What the exercise asks
There is material below. Print exactly the lines starting at the line with "Definition rule_embedding_ok (db" and ending at the line with "in_candidate_ids : NoDup", ends included, and no others.

┄┄┄┄┄┄┄┄┄┄┄┄┄┄┄┄┄┄┄┄

(* ===== verification/Integrity.v ===== *)
(** * The integrity of the stored data

    Rows refer to rows of their own tenant.  The foreign keys of migration
    002 do not say so, and the page routes look a source up in one statement
    and use it in another, so it is the program that keeps it.  [integrity]
    states it for all tables, with the distinct keys and the alert invariant,
    and a small Hoare logic over the store monad shows that every operation
    preserves it. *)

From stdpp Require Import strings.
From S2P Require Import Prelude Ordered RustStr Floats Externals HttpError.
From S2P Require Import Alerts Database AlertStore AlertStoreSpec ReverseMatch Store StoreSpec Changes.

(** ** Keys *)
Definition source_key (s : SourceRow) : Uuid * Uuid := (so_id s, so_tenant_id s).
Definition page_key (p : PageRow) : Uuid * Uuid := (pg_id p, pg_tenant_id p).
Definition revision_key (v : PageRevisionRow) : Uuid * Uuid * Uuid :=
  (pv_id v, pv_tenant_id v, pv_page_id v).
Definition embedding_key (e : EmbeddingRow) : Uuid * Uuid * Uuid :=
  (em_id e, em_tenant_id e, em_revision_id e).
Definition rule_key (r : RuleRow) : Uuid * Uuid := (ru_id r, ru_tenant_id r).
Definition rule_revision_key (v : RuleRevisionRow) : Uuid * Uuid * Uuid :=
  (rr_id v, rr_tenant_id v, rr_alert_rule_id v).
Definition rule_embedding_key (e : RuleEmbeddingRow) : Uuid * Uuid * Uuid * Uuid :=
  (re_id e, re_tenant_id e, re_alert_rule_id e, re_alert_rule_revision_id e).
Definition candidate_key (c : CandidateRow) : Uuid * Uuid * str :=
  (mc_id c, mc_tenant_id c, mc_canonical_match_key c).

(** The row an identifier names, in a tenant. *)
Definition source_in (db : Database) (t id : Uuid) : Prop := (id, t) ∈ map source_key (sources db).
#[export] Instance source_in_dec db t id : Decision (source_in db t id).
Proof. unfold source_in. apply _. Defined.
Definition page_in (db : Database) (t id : Uuid) : Prop := (id, t) ∈ map page_key (pages db).
Definition revision_of (db : Database) (t page id : Uuid) : Prop :=
  (id, t, page) ∈ map revision_key (page_revisions db).
Definition embedding_of (db : Database) (t revision id : Uuid) : Prop :=
  (id, t, revision) ∈ map embedding_key (embeddings db).
Definition rule_in (db : Database) (t id : Uuid) : Prop := (id, t) ∈ map rule_key (rules db).
Definition rule_revision_of (db : Database) (t rule id : Uuid) : Prop :=
  (id, t, rule) ∈ map rule_revision_key (rule_revisions db).
#[export] Instance rule_revision_of_dec db t rule id : Decision (rule_revision_of db t rule id).
Proof. unfold rule_revision_of. apply _. Defined.
Definition rule_embedding_of (db : Database) (t rule revision id : Uuid) : Prop :=
  (id, t, rule, revision) ∈ map rule_embedding_key (rule_embeddings db).

(** Rows are added and updated, never removed or renamed. *)
Record grows (db db' : Database) : Prop := {
  gr_sources : map source_key (sources db) ⊆ map source_key (sources db');
  gr_pages : map page_key (pages db) ⊆ map page_key (pages db');
  gr_revisions : map revision_key (page_revisions db) ⊆ map revision_key (page_revisions db');
  gr_embeddings : map embedding_key (embeddings db) ⊆ map embedding_key (embeddings db');
  gr_rules : map rule_key (rules db) ⊆ map rule_key (rules db');
  gr_rule_revisions :
    map rule_revision_key (rule_revisions db) ⊆ map rule_revision_key (rule_revisions db');
  gr_rule_embeddings :
    map rule_embedding_key (rule_embeddings db) ⊆ map rule_embedding_key (rule_embeddings db');
  gr_candidates : map candidate_key (candidates db) ⊆ map candidate_key (candidates db')
}.

#[export] Instance grows_preorder : PreOrder grows.
Proof. split; [by constructor | intros a b c [] []; constructor; by etrans]. Qed.

Lemma subset_map_app {A B} (f : A -> B) l k : map f l ⊆ map f (l ++ k).
Proof. rewrite map_app. set_solver. Qed.
#[export] Hint Resolve subset_map_app : eal.

(** ** Rows in order *)
Definition page_ok (db : Database) (p : PageRow) : Prop :=
  source_in db (pg_tenant_id p) (pg_source_id p) /\
  forall r, pg_latest_revision_id p = Some r -> revision_of db (pg_tenant_id p) (pg_id p) r.

Definition revision_ok (db : Database) (v : PageRevisionRow) : Prop :=
  page_in db (pv_tenant_id v) (pv_page_id v) /\
  forall r, pv_predecessor_revision_id v = Some r -> revision_of db (pv_tenant_id v) (pv_page_id v) r.

Definition revision_in (db : Database) (t id : Uuid) : Prop := exists page, revision_of db t page id.

Definition embedding_ok (db : Database) (e : EmbeddingRow) : Prop :=
  revision_in db (em_tenant_id e) (em_revision_id e).

Definition rule_embedding_ok (db : Database) (e : RuleEmbeddingRow) : Prop :=
  rule_in db (re_tenant_id e) (re_alert_rule_id e) /\
  rule_revision_of db (re_tenant_id e) (re_alert_rule_id e) (re_alert_rule_revision_id e).

(** The evidence of a match fits together: the rule revision is the rule's,
    the page's vector is of the page revision, and the rule's vector of the
    rule revision. *)
Definition evidence_ok (db : Database) (c : CandidateRow) : Prop :=
  let t := mc_tenant_id c in
  (exists revision, mc_alert_rule_revision_id c = Some revision /\
     rule_revision_of db t (mc_alert_rule_id c) revision /\
     forall e, mc_alert_embedding_id c = Some e ->
       rule_embedding_of db t (mc_alert_rule_id c) revision e) /\
  revision_in db t (mc_revision_id c) /\
  (forall e, mc_embedding_id c = Some e -> embedding_of db t (mc_revision_id c) e).

Definition candidate_ok (db : Database) (c : CandidateRow) : Prop :=
  rule_in db (mc_tenant_id c) (mc_alert_rule_id c) /\ evidence_ok db c.

Record integrity (db : Database) : Prop := {
  in_alerts : alerts_wf db;
  in_source_ids : NoDup (map so_id (sources db));
  in_page_ids : NoDup (map pg_id (pages db));
  in_revision_ids : NoDup (map pv_id (page_revisions db));
  in_embedding_ids : NoDup (map em_id (embeddings db));
  in_rule_embedding_ids : NoDup (map re_id (rule_embeddings db));
  in_candidate_ids : NoDup (map mc_id (candidates db));
  in_match_keys : NoDup (map match_key_of (candidates db));
  in_pages : Forall (page_ok db) (pages db);
  in_revisions : Forall (revision_ok db) (page_revisions db);
  in_embeddings : Forall (embedding_ok db) (embeddings db);
  in_rule_embeddings : Forall (rule_embedding_ok db) (rule_embeddings db);
  in_candidates : Forall (candidate_ok db) (candidates db)
}.

Lemma integrity_empty : integrity empty_database.
Proof. constructor; try apply alerts_wf_empty; constructor. Qed.

Section Monotone.
Context (db db' : Database) (G : grows db db').

Lemma revision_in_grows t id : revision_in db t id -> revision_in db' t id.
Proof. intros [page Hp]. exists page. by apply (gr_revisions _ _ G). Qed.

Lemma page_ok_grows p : page_ok db p -> page_ok db' p.
Proof.
  intros [Hs Hl]. split; [by apply (gr_sources _ _ G)|]. intros r Hr. by apply (gr_revisions _ _ G), Hl.
Qed.

Lemma revision_ok_grows v : revision_ok db v -> revision_ok db' v.
Proof.
  intros [Hp Hr]. split; [by apply (gr_pages _ _ G)|]. intros r E. by apply (gr_revisions _ _ G), Hr.
Qed.

Lemma embedding_ok_grows e : embedding_ok db e -> embedding_ok db' e.
Proof. apply revision_in_grows. Qed.

Lemma rule_embedding_ok_grows e : rule_embedding_ok db e -> rule_embedding_ok db' e.
Proof. intros [Hr Hv]. split; [by apply (gr_rules _ _ G) | by apply (gr_rule_revisions _ _ G)]. Qed.

Lemma candidate_ok_grows c : candidate_ok db c -> candidate_ok db' c.
Proof.
  intros (Hr & (v & Hv & Hi & Ha) & Hp & He). split; [by apply (gr_rules _ _ G)|].
  split; [exists v; split; [done|]; split; [by apply (gr_rule_revisions _ _ G)|]|].
  - intros e E. by apply (gr_rule_embeddings _ _ G), Ha.
  - split; [by apply revision_in_grows|]. intros e E. by apply (gr_embeddings _ _ G), He.
Qed.
End Monotone.

(** The alert invariant is one of two tables. *)
Lemma alerts_wf_ext db db' :
  rules db' = rules db -> rule_revisions db' = rule_revisions db -> alerts_wf db -> alerts_wf db'.
Proof.
  intros Er Ev W. constructor; rewrite ?Er, ?Ev; try apply W.
  intros tenant owner. unfold owner_active, enabled_rule. rewrite Er, Ev. apply (aw_limit _ W).
Qed.

(** A growing step keeps the integrity if its new rows are in order. *)
Definition newly {A} (ok : A -> Prop) (l l' : list A) : Prop := forall x, x ∈ l' -> x ∈ l \/ ok x.

Lemma newly_same {A} (ok : A -> Prop) l : newly ok l l.
Proof. by left. Qed.

Lemma newly_snoc {A} (ok : A -> Prop) l x : ok x -> newly ok l (l ++ [x]).
Proof. intros Hx y [Hy | ->%list_elem_of_singleton]%elem_of_app; auto. Qed.
#[local] Hint Resolve newly_same newly_snoc : eal.

Lemma newly_Forall {A} (ok ok' : A -> Prop) l l' :
  Forall ok l -> (forall x, ok x -> ok' x) -> newly ok' l l' -> Forall ok' l'.
Proof.
  rewrite !Forall_forall. intros Hl Hi Hn x Hx. destruct (Hn x Hx) as [Hx' | Hok]; auto.
Qed.

Lemma integrity_step db db' :
  integrity db -> grows db db' -> alerts_wf db' ->
  NoDup (map so_id (sources db')) -> NoDup (map pg_id (pages db')) ->
  NoDup (map pv_id (page_revisions db')) -> NoDup (map em_id (embeddings db')) ->
  NoDup (map re_id (rule_embeddings db')) -> NoDup (map mc_id (candidates db')) ->
  NoDup (map match_key_of (candidates db')) ->
  newly (page_ok db') (pages db) (pages db') ->
  newly (revision_ok db') (page_revisions db) (page_revisions db') ->
  newly (embedding_ok db') (embeddings db) (embeddings db') ->
  newly (rule_embedding_ok db') (rule_embeddings db) (rule_embeddings db') ->
  newly (candidate_ok db') (candidates db) (candidates db') -> integrity db'.
Proof.
  intros I G W N1 N2 N3 N4 N5 N6 N7 K1 K2 K3 K4 K5. constructor; try done.
  - eapply newly_Forall; [apply I | | exact K1]. intros. by eapply page_ok_grows.
  - eapply newly_Forall; [apply I | | exact K2]. intros. by eapply revision_ok_grows.
  - eapply newly_Forall; [apply I | | exact K3]. intros. by eapply embedding_ok_grows.
  - eapply newly_Forall; [apply I | | exact K4]. intros. by eapply rule_embedding_ok_grows.
  - eapply newly_Forall; [apply I | | exact K5]. intros. by eapply candidate_ok_grows.
Qed.

(** ** One table changes *)
Section Changes.
Context (db : Database) (I : integrity db).

Definition preserved (db' : Database) : Prop := integrity db' /\ grows db db'.

Lemma preserved_step db' :
  grows db db' -> (grows db db' -> integrity db') -> preserved db'.
Proof. intros G H. split; auto. Qed.

(** One goal per clause; those of the other tables are immediate. *)
Ltac one_change :=
  apply preserved_step;
  [constructor; simpl; auto with eal
  | intros G; apply (integrity_step db); simpl; auto with eal; try apply I;
    try (by apply (alerts_wf_ext db); try apply I);
    try (apply NoDup_map_snoc; split; [apply I | done])].
(** ** Two crawlers *)
Module RaceExample.
Import SampleUuid SampleDigest ReverseExample.
Export IngestExample.
Definition news : ReverseAlertPageRequest := {|
  rp_source_id := source_id; rp_url := lit "u"; rp_final_url := lit "v"; rp_title := None;
  rp_content_text := lit "news"; rp_content_type := lit "text/html"; rp_http_status := 200;
  rp_published_at := None; rp_fetched_at := 8; rp_embedding := payload f32_one;
  rp_max_candidates := 100 |}.
(** A database with one source, at the [n]th draw of identifiers. *)
Definition bare : Database := set_sources (fun l => l ++ [source]) empty_database.
Definition at_draw (n : nat) (db : Database) : World :=
  {| w_db := db; w_draws := n; w_ticks := n; w_now := 0; w_settings := no_settings |}.
Definition send (page : ReverseAlertPageRequest) (w : World) :=
  ingest_and_reverse_match tenant source_id page (lit "u") (lit "v") w.
(** The page has been seen, with other content. *)
Definition earlier : World := (send page_request (at_draw 0 bare)).2.
(** Another crawler sends the news too, if its source is there; its
    transaction commits after the snapshot of ours. *)
Definition other_crawler (db : Database) : Database :=
  if bool_decide (source_in db tenant source_id) then w_db (send news (at_draw 100 db)).2 else db.
Definition rival (n : nat) (db : Database) : Database := if (n =? 1)%nat then other_crawler db else db.
Definition race := ingest_and_reverse_match_at rival tenant source_id news (lit "u") (lit "v") (earlier, 0).
End RaceExample.
Import SampleUuid SampleDigest ReverseExample RaceExample.

Lemma send_preserved page w :
  integrity (w_db w) -> source_in (w_db w) tenant source_id -> preserved (w_db w) (w_db (send page w).2).
Proof.
  intros I Hs. destruct (ingest_and_reverse_match_triple tenant source_id page (lit "u") (lit "v") w I Hs)
    as (I' & G & _). by split.
Qed.

Lemma rival_preserves n db : integrity db -> integrity (rival n db) /\ grows db (rival n db).
Proof.
  intros I. unfold rival, other_crawler. destruct (n =? 1)%nat; [|done]. case_bool_decide as Hs; [|done].
  by apply (send_preserved news (at_draw 100 db)).
Qed.

Lemma bare_source : source_in bare tenant source_id.
Proof. left. Qed.

Lemma earlier_in_order : preserved bare (w_db earlier).
Proof.
  apply (send_preserved page_request (at_draw 0 bare)); [|apply bare_source].
  apply (add_source empty_database integrity_empty source). apply not_elem_of_nil.
Qed.

(** The loser is answered 500, and sending the page again finds it. *)
Example race_run :
  race.1 = Err (Http.internal []) /\ length (page_revisions (w_db race.2.1)) = 2 /\
  exists resp, (send news race.2.1).1 = Ok resp /\ rm_changed resp = false.
Proof.
  split; [vm_compute; reflexivity|]. split; [vm_compute; reflexivity|].
  eexists. split; vm_compute; reflexivity.
Qed.

Lemma ingestion_race_safe_witness :
  integrity (w_db race.2.1) /\ grows (w_db earlier) (w_db race.2.1) /\
  length (page_revisions (w_db race.2.1)) = 2.
Proof.
  destruct earlier_in_order as [I G].
  destruct (ingestion_race_safe tenant source_id news (lit "u") (lit "v") rival earlier 0 rival_preserves I
    (gr_sources _ _ G _ bare_source)) as (I' & G' & _).
  split; [exact I'|]. split; [exact G' | vm_compute; reflexivity].
Defined.

Lemma ingestion_race_lost_witness :
  lost_race tenant source_id (lit "v") (sha256_hex (as_bytes (normalize_content (lit "news"))))
    (w_db earlier) (other_crawler (w_db earlier)) /\
  exists w', race = (Err (Http.internal []), (w', 2)) /\ w_db w' = other_crawler (w_db earlier).
Proof.
  destruct earlier_in_order as [I G].
  destruct (rival_preserves 1 (w_db earlier) I) as [I1 _].
  assert (exists db' draws', page_statement_at (w_db earlier) tenant source_id news (lit "u") (lit "v")
    (normalize_content (lit "news")) (sha256_hex (as_bytes (normalize_content (lit "news"))))
    (clock (w_ticks earlier)) no_settings (rival 1 (w_db earlier)) (w_draws earlier) = Ok (None, db', draws'))
    as (db' & draws' & E) by (do 2 eexists; vm_compute; reflexivity).
  assert (validate news = Ok tt) as Hv by (vm_compute; reflexivity).
  destruct (ingestion_race_lost tenant source_id news (lit "u") (lit "v") rival earlier 0 None db' draws'
    Hv I1 E) as (Hl & Hrace & _).
  assert (lost_race tenant source_id (lit "v") (sha256_hex (as_bytes (normalize_content (lit "news"))))
    (w_db earlier) (other_crawler (w_db earlier))) as L by (apply Hl; reflexivity).
  split; [exact L | exact (Hrace L)].
Defined.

┄┄┄┄┄┄┄┄┄┄┄┄┄┄┄┄┄┄┄┄

Solution for this exercise
Definition rule_embedding_ok (db : Database) (e : RuleEmbeddingRow) : Prop :=
  rule_in db (re_tenant_id e) (re_alert_rule_id e) /\
  rule_revision_of db (re_tenant_id e) (re_alert_rule_id e) (re_alert_rule_revision_id e).

(** The evidence of a match fits together: the rule revision is the rule's,
    the page's vector is of the page revision, and the rule's vector of the
    rule revision. *)
Definition evidence_ok (db : Database) (c : CandidateRow) : Prop :=
  let t := mc_tenant_id c in
  (exists revision, mc_alert_rule_revision_id c = Some revision /\
     rule_revision_of db t (mc_alert_rule_id c) revision /\
     forall e, mc_alert_embedding_id c = Some e ->
       rule_embedding_of db t (mc_alert_rule_id c) revision e) /\
  revision_in db t (mc_revision_id c) /\
  (forall e, mc_embedding_id c = Some e -> embedding_of db t (mc_revision_id c) e).

Definition candidate_ok (db : Database) (c : CandidateRow) : Prop :=
  rule_in db (mc_tenant_id c) (mc_alert_rule_id c) /\ evidence_ok db c.

Record integrity (db : Database) : Prop := {
  in_alerts : alerts_wf db;
  in_source_ids : NoDup (map so_id (sources db));
  in_page_ids : NoDup (map pg_id (pages db));
  in_revision_ids : NoDup (map pv_id (page_revisions db));
  in_embedding_ids : NoDup (map em_id (embeddings db));
  in_rule_embedding_ids : NoDup (map re_id (rule_embeddings db));
  in_candidate_ids : NoDup (map mc_id (candidates db));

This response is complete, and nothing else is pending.